Specifies the outgoing degree for the routing graph.
             See Documentation/Routing.txt

 Hardware testing

      -test-network-only

Tests the network and returns.

      -write-network-test-raw-data

Writes one additional file per rank detailing the network test.

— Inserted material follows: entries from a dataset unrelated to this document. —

Lemma transition_edges st st' : anx_lifecycle_transition st st' = (ANX_OK, st') →
  (st, st') ∈ [(0, 1); (1, 2); (1, 4); (2, 3); (2, 4); (3, 4); (4, 5)].
Proof.
  unfold anx_lifecycle_transition, ANX_OBJ_TOMBSTONE. destruct ((st <? 0) || (st >=? 5 + 1)) eqn:E1; [discriminate|].
  destruct ((st' <? 0) || (st' >=? 5 + 1)) eqn:E2; [discriminate|].
  assert (st ∈ seqZ 0 6) as Hs by (apply elem_of_seqZ; lia). assert (st' ∈ seqZ 0 6) as Hs' by (apply elem_of_seqZ; lia). clear E1 E2.
  revert Hs Hs'. change (seqZ 0 6) with [0; 1; 2; 3; 4; 5]. rewrite !elem_of_cons, !elem_of_nil.
  intros Hs Hs'. repeat destruct Hs as [->|Hs]; try done; repeat destruct Hs' as [->|Hs']; try done; cbn; try discriminate; intros _;
    auto 10.
Qed.

Lemma transition_up st st' : anx_lifecycle_transition st st' = (ANX_OK, st') → st < st' ∧ 1 ≤ st' ≤ 5 ∧ (final_state st = true → final_state st' = true ∨ st' = 3).
Proof.
  intros Hx%transition_edges. rewrite !elem_of_cons, elem_of_nil in Hx.
  repeat destruct Hx as [[= -> ->]|Hx]; try done; (split; [lia|split; [lia|]]); vm_compute; auto.
Qed.

Lemma log_step_prefix l l' : log_step l l' → prov_events l `prefix_of` prov_events l'.
Proof. intros [->|(e & cap & ->)]; [done|]. cbn. by apply prefix_app_r. Qed.

Lemma log_step_ids l l' : log_step l l' → (∀ i e, prov_events l !! i = Some e → event_id e = Z.of_nat i) →
  ∀ i e, prov_events l' !! i = Some e → event_id e = Z.of_nat i.
Proof.
  intros [->|(x & cap & ->)] Hl i e He; [by apply Hl|]. cbn in He. apply lookup_app_Some in He as [He|[Hi He]]; [by apply Hl|].
  destruct (i - length (prov_events l))%nat as [|k] eqn:Ek; [|done]. injection He as <-. cbn. unfold anx_prov_log_count. lia.
Qed.

(** Identity, creator and parents never change, the state moves forward, the log grows. *)
Record same_object o o' : Prop := {
  sm_oid : so_oid o' = so_oid o;
  sm_type : so_object_type o' = so_object_type o;
  sm_creator : so_creator_cell o' = so_creator_cell o;
  sm_parents : so_parent_oids o' = so_parent_oids o;
  sm_policy : so_access_policy o' = so_access_policy o;
  sm_state : so_state o ≤ so_state o';
  sm_log : prov_events (so_provenance o) `prefix_of` prov_events (so_provenance o');
}.

Lemma change_same o o' : change o o' → same_object o o'.
Proof.
  intros []; constructor; cbn; try done; try lia.
  - by apply log_step_prefix.
  - pose proof (transition_up _ _ H0). lia.
Qed.

Lemma same_trans o1 o2 o3 : same_object o1 o2 → same_object o2 o3 → same_object o1 o3.
Proof. intros [] []. constructor; try congruence; [lia|]. by etrans. Qed.

Lemma changes_same o o' : rtc change o o' → same_object o o'.
Proof. induction 1 as [o|o1 o2 o3 Hc _ IH]; [by constructor|]. eapply same_trans; [by apply change_same|done]. Qed.

Lemma newborn_inv o : newborn o → object_inv o.
Proof.
  intros (p & fresh & sens & origin & sm & um & m & l & Hl & Hp & ->). constructor; cbn; try done.
  - eapply log_step_ids; [done|]. done.
  - intros Hok. split; [|done]. cbn. unfold has_payload. specialize (Hp Hok). destruct (p_payload p) as [x|]; cbn; [|done].
    specialize (Hp x eq_refl). destruct (Z.gtb_spec (p_payload_size p) 0); cbn; [rewrite length_take|]; lia.
Qed.

Lemma change_inv o o' : change o o' → object_inv o → object_inv o'.
Proof.
  intros [] [Hst Hfin Hhash Hbase Hev Hsz]; constructor; cbn; try done; try (intros s' [= <-]; cbn; auto).
  - by eapply log_step_ids.
  - pose proof (transition_up _ _ H0). unfold ANX_OBJ_ACTIVE, ANX_OBJ_TOMBSTONE. lia.
  - intros s. by rewrite H.
  - intros Hok. split; cbn; [by apply H1; auto|]. intros s. by rewrite H.
  - intros Hf. specialize (Hfin Hf). congruence.
  - intros Hok. destruct (Hsz Hok) as [? ?]. split; cbn; [done|]. intros x [= <-]. cbn. by apply H1; auto.
  - intros Hf. congruence.
  - intros Hok. destruct (Hsz Hok) as [? ?]. split; cbn; [done|]. intros x [= <-]. cbn. by apply H1.
  - intros Hok. destruct (Hsz Hok) as [? Hsh]. split; cbn; [by apply Hsh|done].
  - intros Hok. destruct (Hsz Hok) as [? Hsh]. split; cbn; [done|done].
  - intros Hf. specialize (Hfin Hf). congruence.
  - intros Hok. destruct (Hsz Hok) as [? Hsh]. split; cbn; [done|]. intros x [= <-]. cbn. by apply Hsh.
Qed.

Lemma changes_inv o o' : rtc change o o' → object_inv o → object_inv o'.
Proof. induction 1 as [o|o1 o2 o3 Hc _ IH]; [done|]. intros Hi. apply IH. by eapply change_inv. Qed.

(** The kernel before any object exists. *)
Definition fresh_kernel (K : kernel) : Prop := so_heap (objs K) = ∅.

Lemma reachable_inv K0 K : fresh_kernel K0 → rtc kstep K0 K → ∀ a o, so_heap (objs K) !! a = Some o → object_inv o.
Proof.
  intros H0 Hr. revert K Hr. refine (rtc_ind_r (λ K, ∀ a o, so_heap (objs K) !! a = Some o → object_inv o) K0 _ _).
  - intros a o. by rewrite H0, lookup_empty.
  - intros K1 K2 _ Hs IH a o Ho. pose proof (kstep_objects _ _ Hs a) as Ha. specialize (IH a). destruct (so_heap (objs K1) !! a) as [o1|].
    + destruct Ha as (o' & Ho' & Hc). simplify_eq. eapply changes_inv; [done|by apply IH].
    + by apply newborn_inv, Ha.
Qed.

(** While sealed, nothing a reader sees changes. *)
Definition content o : option (list Z) * Z * Z * list Z := (so_payload o, so_payload_size o, so_version o, so_content_hash o).

Lemma sealed_frozen o o' : rtc change o o' → object_inv o → so_state o = ANX_OBJ_SEALED → so_state o' = ANX_OBJ_SEALED → content o' = content o.
Proof.
  induction 1 as [o|o1 o2 o3 Hc Hr IH]; [done|]. intros Hi Hs Hs'. pose proof (change_inv _ _ Hc Hi) as Hi2.
  pose proof (sm_state _ _ (change_same _ _ Hc)). pose proof (sm_state _ _ (changes_same _ _ Hr)).
  assert (so_state o2 = ANX_OBJ_SEALED) as Hs2 by lia. rewrite (IH Hi2 Hs2 Hs').
  assert (so_staged o1 = None) as Hn by (apply Hi; by rewrite Hs). destruct Hc; cbn in *; try done; congruence.
Qed.

(** C12: A sealed object is immutable.  Once it is sealed, no sequence of calls by
    any cells, with handles opened before or after, valid or forged, changes its
    payload, size, version or content hash for as long as it is sealed; it never
    becomes unsealed, it can only expire or be deleted. *)
Theorem sealed_object_immutable K0 K K' a o :
  fresh_kernel K0 → rtc kstep K0 K → so_heap (objs K) !! a = Some o → so_state o = ANX_OBJ_SEALED → rtc kstep K K' →
  ∃ o', so_heap (objs K') !! a = Some o' ∧ so_oid o' = so_oid o ∧ ANX_OBJ_SEALED ≤ so_state o' ∧
    (so_state o' = ANX_OBJ_SEALED → content o' = content o ∧ so_staged o' = None).
Proof.
  intros H0 Hr Ho Hs Hr'. destruct (ksteps_objects K K' a o Hr' Ho) as (o' & Ho' & Hc). pose proof (changes_same _ _ Hc) as [].
  pose proof (reachable_inv K0 K H0 Hr a o Ho) as Hi. exists o'. split_and!; [done|done|lia|]. intros Hs'.
  split; [by apply sealed_frozen|]. apply (changes_inv _ _ Hc Hi). by rewrite Hs'.
Qed.

(** C37: Every object keeps its identity and its history.  In any reachable state
    and under any further calls, an object stays in memory with the id, type,
    creator and parents it was created with; its life-cycle state only moves
    forward; its provenance log is only appended to, with consecutive event
    numbers; its content hash is that of its payload; and a pending stage is
    based on the current version, so no write has slipped underneath it. *)
Theorem object_history K0 K K' a o :
  fresh_kernel K0 → rtc kstep K0 K → so_heap (objs K) !! a = Some o → rtc kstep K K' →
  object_inv o ∧ ∃ o', so_heap (objs K') !! a = Some o' ∧ same_object o o' ∧ object_inv o'.
Proof.
  intros H0 Hr Ho Hr'. pose proof (reachable_inv K0 K H0 Hr a o Ho) as Hi. split; [done|].
  destruct (ksteps_objects K K' a o Hr' Ho) as (o' & Ho' & Hc). exists o'. split_and!; [done|by apply changes_same|by eapply changes_inv].
Qed.

(** ** Staged mutation *)

Lemma update_other W a b f : a ≠ b → so_heap (so_update a f W) !! b = so_heap W !! b.
Proof. intros Hne. cbn. by apply lookup_alter_ne. Qed.

Lemma update_at W a f o : so_heap W !! a = Some o → so_heap (so_update a f W) !! a = Some (f o).
Proof. intros Ho. cbn. by rewrite lookup_alter_eq, Ho. Qed.

(** Writes while a stage is open go to the shadow. *)
Definition shadow_only W W' (a : Z) o (s : anx_staged_mutation) : Prop :=
  (∀ b, b ≠ a → so_heap W' !! b = so_heap W !! b) ∧
  ∃ p n, so_heap W' !! a = Some (o <| so_staged := Some (s <| shadow_payload := p |> <| shadow_size := n |>) |>).

Lemma shadow_same W W' a o s : so_heap W !! a = Some o → so_staged o = Some s → so_heap W' = so_heap W → shadow_only W W' a o s.
Proof.
  intros Ho Hs HE. split; [intros b _; by rewrite HE|]. exists (shadow_payload s), (shadow_size s). rewrite HE, Ho. f_equal.
  destruct o, s; cbn in *. by rewrite Hs.
Qed.

Lemma shadow_update W W' a o s p n : so_heap W !! a = Some o → so_heap W' = so_heap W →
  shadow_only W (so_update a (λ o, o <| so_staged := Some (s <| shadow_payload := p |> <| shadow_size := n |>) |>) W') a o s.
Proof.
  intros Ho HE. split.
  - intros b Hb. rewrite update_other by done. by rewrite HE.
  - exists p, n. apply (update_at W' a (λ o, o <| so_staged := _ |>)). by rewrite HE.
Qed.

      -exchanges NumberOfExchanges

Sets the number of exchanges

      -disable-network-test

Skips the network test.

 Debugging

      -verify-message-integrity

Checks message data reliability for any non-empty message.
             add '-D CONFIG_SSE_4_2' in the Makefile to use hardware instruction (SSE 4.2)

      -run-profiler

Runs the profiler as the code runs. By default, only show granularity warnings.
             Running the profiler increases running times.

      -with-profiler-details

Shows number of messages sent and received in each methods during in each time slices (epochs). Needs -run-profiler.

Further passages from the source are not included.